__PROBLEM DETAILS__
Say how many lines of the entries below include "escaped", giving nothing but that number.

(Dataset records)
(* ===== verification/Json.v ===== *)
(** * Json: escaping strings for JSON (src/axiom/util_json.c)

    The escaped string is ASCII: bytes that start well-formed UTF-8 sequences
    become \u escapes of their UTF-16 units, other bytes outside ASCII become
    the escape of their value. *)

From S2P Require Import Prelude Memory CString.
Local Open Scope Z_scope.

(** ** Hexadecimal output, as [%02x] and [%04x] of a small enough number *)
Definition hex_digit (d : Z) : Z := if d <? 10 then 48 + d else 87 + d.
Definition hex2 (v : Z) : list Z := [hex_digit (v / 16); hex_digit (v mod 16)].
Definition hex4 (v : Z) : list Z :=
  [hex_digit (v / 4096); hex_digit (v / 256 mod 16); hex_digit (v / 16 mod 16); hex_digit (v mod 16)].

(** ** Escaping *)

(** What the first byte of a UTF-8 sequence says: bits of the code point,
    bytes of the sequence, mask of the payload in this byte. *)
Definition utf8_lead (c : Z) : option (Z * nat * Z) :=
  if Z.land c 0xe0 =? 0xc0 then Some (11, 2%nat, 0x1f)
  else if Z.land c 0xf0 =? 0xe0 then Some (16, 3%nat, 0xf)
  else if Z.land c 0xf8 =? 0xf0 then Some (21, 4%nat, 0x7)
  else if Z.land c 0xfc =? 0xf8 then Some (26, 5%nat, 0x3)
  else if Z.land c 0xfe =? 0xfc then Some (31, 6%nat, 0x1)
  else None.

(** The loop over the other bytes of the sequence; [None] is the fault. *)
Fixpoint continuation (n : nat) (l : list Z) (i code_point : Z) : option Z :=
  match n with
  | O => Some code_point
  | S n =>
      if Z.land (char_at l i) 0xc0 =? 0x80
      then continuation n l (i + 1)
             (Z.lor (u32 (Z.shiftl code_point 6)) (Z.land (char_at l i) 0x3f))
      else None
  end.

(** \u00XX for the byte. *)
Definition fault_escape (c : Z) : list Z := [92; 117; 48; 48] ++ hex2 c.

Definition code_point_escape (bits code_point : Z) : option (list Z) :=
  if bits <=? 16 then Some ([92; 117] ++ hex4 (Z.land code_point 0xffff))
  else if bits =? 21 then
    let code_point := u32 (code_point - 0x10000) in
    let surrogate_0 := 0xd800 + Z.land (Z.shiftr code_point 10) (Z.shiftl 1 10 - 1) in
    let surrogate_1 := 0xdc00 + Z.land (Z.shiftr code_point 0) (Z.shiftl 1 10 - 1) in
    Some ([92; 117] ++ hex4 (Z.land surrogate_0 0xffff) ++ [92; 117] ++ hex4 (Z.land surrogate_1 0xffff))
  else None.

(** One round of the loop on the rest [l] of the string, which starts with [c]:
    the bytes written and the number of bytes read. *)
Definition escape_one (c : Z) (l : list Z) : list Z * nat :=
  if c =? 34 then ([92; 34], 1%nat)
  else if c =? 10 then ([92; 110], 1%nat)
  else if c =? 13 then ([92; 114], 1%nat)
  else if c =? 12 then ([92; 102], 1%nat)
  else if c =? 8 then ([92; 98], 1%nat)
  else if c =? 9 then ([92; 116], 1%nat)
  else if c =? 92 then ([92; 92], 1%nat)
  else if c =? 47 then ([92; 47], 1%nat)
  else if Z.land c 0xc0 =? 0xc0 then
    match utf8_lead c with
    | None => (fault_escape c, 1%nat)
    | Some (bits_in_code_point, nbytes, lead_mask) =>
        match continuation (nbytes - 1) l 1 (Z.land c lead_mask) with
        | None => (fault_escape c, 1%nat)
        | Some code_point =>
            match code_point_escape bits_in_code_point code_point with
            | None => (fault_escape c, 1%nat)
            | Some out => (out, nbytes)
            end
        end
    end
  else if (c <=? 0x1f) || (0x7f <=? c) then (fault_escape c, 1%nat)
  else ([c], 1%nat).

(** One round reads at least a byte: the length of the string is fuel enough. *)
Fixpoint escape_loop (fuel : nat) (json : list Z) : list Z :=
  match fuel, json with
  | S fuel, c :: _ =>
      if c =? 0 then []
      else let '(out, n) := escape_one c json in out ++ escape_loop fuel (drop n json)
  | _, _ => []
  end.

Definition escaped (json : option (list Z)) : list Z :=
  let json := default [] json in [34] ++ escape_loop (length json) json ++ [34].

(** The memory at [dest] afterwards, [None] for [NULL]. *)
Definition nr_json_escape (dest : option (list Z)) (json : option (list Z)) : Z * option (list Z) :=
  match dest with
  | None => (0, None)
  | Some d => (Z.of_nat (length (escaped json)), Some (list_inserts 0 (escaped json ++ [0]) d))
  end.

(** ** What a JSON reader makes of it

    The string grammar of JSON on ASCII input; the value is the sequence of
    UTF-16 units. *)
Definition hex_value (c : Z) : option Z :=
  if (48 <=? c) && (c <=? 57) then Some (c - 48)
  else if (97 <=? c) && (c <=? 102) then Some (c - 87)
  else None.

Definition hex4_value (a b c d : Z) : option Z :=
  a ← hex_value a; b ← hex_value b; c ← hex_value c; d ← hex_value d;
  Some (((a * 16 + b) * 16 + c) * 16 + d).

Definition simple_escape (c : Z) : option Z :=
  if c =? 34 then Some 34 else if c =? 92 then Some 92 else if c =? 47 then Some 47
  else if c =? 98 then Some 8 else if c =? 102 then Some 12 else if c =? 110 then Some 10
  else if c =? 114 then Some 13 else if c =? 116 then Some 9 else None.

Fixpoint json_chars (l : list Z) : option (list Z) :=
  match l with
  | [] => None
  | c :: l =>
      if c =? 34 then match l with [] => Some [] | _ => None end
      else if c =? 92 then
        match l with
        | [] => None
        | e :: l =>
            if e =? 117 then
              match l with
              | a :: b :: c :: d :: l => v ← hex4_value a b c d; cons v <$> json_chars l
              | _ => None
              end
            else v ← simple_escape e; cons v <$> json_chars l
        end
      else if (32 <=? c) && (c <? 128) then cons c <$> json_chars l
      else None
  end.

Definition json_string (l : list Z) : option (list Z) :=
  match l with c :: l => if c =? 34 then json_chars l else None | [] => None end.

(** ** Unicode *)
Definition scalar_value (cp : Z) : Prop := 0 < cp < 0x110000 ∧ ¬ 0xd800 ≤ cp < 0xe000.

Definition utf8 (cp : Z) : list Z :=
  if cp <? 0x80 then [cp]
  else if cp <? 0x800 then [0xc0 + cp / 64; 0x80 + cp mod 64]
  else if cp <? 0x10000 then [0xe0 + cp / 4096; 0x80 + cp / 64 mod 64; 0x80 + cp mod 64]
  else [0xf0 + cp / 262144; 0x80 + cp / 4096 mod 64; 0x80 + cp / 64 mod 64; 0x80 + cp mod 64].

Definition utf16 (cp : Z) : list Z :=
  if cp <? 0x10000 then [cp]
  else [0xd800 + (cp - 0x10000) / 1024; 0xdc00 + (cp - 0x10000) mod 1024].

(** ** Digits *)
Lemma hex_value_digit d : 0 ≤ d < 16 → hex_value (hex_digit d) = Some d.
Proof.
  intros Hd. unfold hex_digit, hex_value. destruct (Z.ltb_spec d 10).
  - destruct (Z.leb_spec 48 (48 + d)), (Z.leb_spec (48 + d) 57); try lia. simpl. f_equal. lia.
  - destruct (Z.leb_spec 48 (87 + d)), (Z.leb_spec (87 + d) 57), (Z.leb_spec 97 (87 + d)),
      (Z.leb_spec (87 + d) 102); try lia. simpl. f_equal. lia.
Qed.

Lemma hex4_digits v : 0 ≤ v < 65536 →
  0 ≤ v / 4096 < 16 ∧ 0 ≤ v / 256 mod 16 < 16 ∧ 0 ≤ v / 16 mod 16 < 16 ∧ 0 ≤ v mod 16 < 16 ∧
  v = ((v / 4096 * 16 + v / 256 mod 16) * 16 + v / 16 mod 16) * 16 + v mod 16.
Proof. intros. Z.to_euclidean_division_equations. lia. Qed.

Lemma fault_escape_hex4 c : is_byte c → fault_escape c = [92; 117] ++ hex4 c.
Proof.
  intros Hc. unfold is_byte in Hc. unfold fault_escape, hex2, hex4.
  replace (c / 4096) with 0 by (Z.to_euclidean_division_equations; lia).
  replace (c / 256 mod 16) with 0 by (Z.to_euclidean_division_equations; lia).
  replace (c / 16 mod 16) with (c / 16) by (Z.to_euclidean_division_equations; lia). done.
Qed.

Definition printable (c : Z) : Prop := 32 ≤ c < 127.

Lemma hex_digit_printable d : 0 ≤ d < 16 → printable (hex_digit d).
Proof. intros. unfold printable, hex_digit. bool_cases. Qed.

(** ** One escape

    The bytes written are printable, few enough, and read back as some UTF-16
    units whatever follows. *)
Record escape_ok (out : list Z) (n : nat) (units : list Z) : Prop := {
  eo_printable : Forall printable out;
  eo_length : (length out ≤ 6 * n)%nat;
  eo_read : ∀ tail, json_chars (out ++ tail) = app units <$> json_chars tail;
}.

Lemma fmap_cons_app (v : Z) us (o : option (list Z)) :
  cons v <$> (app us <$> o) = app (v :: us) <$> o.
Proof. by destruct o. Qed.

Lemma unicode_escape_ok v n : 0 ≤ v < 65536 → (0 < n)%nat → escape_ok ([92; 117] ++ hex4 v) n [v].
Proof.
  intros Hv Hn. destruct (hex4_digits v Hv) as (? & ? & ? & ? & Ev). split.
  - repeat constructor; try (unfold printable; lia); by apply hex_digit_printable.
  - simpl. lia.
  - intros tail. simpl. unfold hex4_value. rewrite !hex_value_digit by done. simpl. by rewrite <-Ev.
Qed.
Lemma run_holds ops est ext : est ≤ 2 ^ 30 → ext ≤ 2 ^ 30 → Forall op_ok ops → total_cost ops ≤ 2 ^ 28 →
  let '(rs, b) := run exec ops (Some (nr_buffer_create est ext)) in
  ∃ bp l, b = Some bp ∧ run spec ops [] = (rs, l) ∧ holds bp l (2 ^ 31 - 1) ∧
    extsize bp ≤ 2 ^ 30 ∧ Z.of_nat (length l) ≤ total_cost ops.
Proof.
  intros He Hx. induction ops as [|op ops IH] using rev_ind; intros Hops Hcost.
  { destruct (buffer_create_holds est ext He Hx) as [[? ? ? ?] ?]. eexists _, []. split_and!; try done.
    split; try done. lia. }
  rewrite total_cost_app in Hcost. pose proof (cost_nonneg op). simpl in Hcost.
  apply Forall_app in Hops as [Hops Hop]. apply Forall_cons in Hop as [Hop _].
  specialize (IH Hops ltac:(lia)). rewrite !run_snoc. destruct (run exec ops _) as [rs b].
  destruct IH as (bp & l & -> & -> & Hh & Hex & Hlen).
  destruct (exec_holds op bp l (2 ^ 31 - 1) (2 ^ 28) Hh Hop) as (r & l' & bp' & -> & -> & Hh' & He' & Hl');
    [lia|lia|].
  exists bp', l'. rewrite total_cost_app. simpl. split_and!; try done; lia.
Qed.

(** ** Appending text *)

(** A step that appends a text to any buffer. *)
Definition appends (f : option nrbuf_t → option nrbuf_t) (text : list Z) : Prop :=
  ∀ bp, buf_inv bp → ∃ bp', f (Some bp) = Some bp' ∧ buf_inv bp' ∧ contents bp' = contents bp ++ text.

Lemma appends_id : appends (λ b, b) [].
Proof. intros bp Hb. exists bp. by rewrite app_nil_r. Qed.

Lemma appends_then f g t u : appends f t → appends g u → appends (λ b, g (f b)) (t ++ u).
Proof.
  intros Hf Hg bp Hb. destruct (Hf bp Hb) as (b1 & E1 & H1 & C1). destruct (Hg b1 H1) as (b2 & E2 & H2 & C2).
  exists b2. by rewrite E1, E2, C2, C1, app_assoc.
Qed.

__RESULT OF THE TASK__
3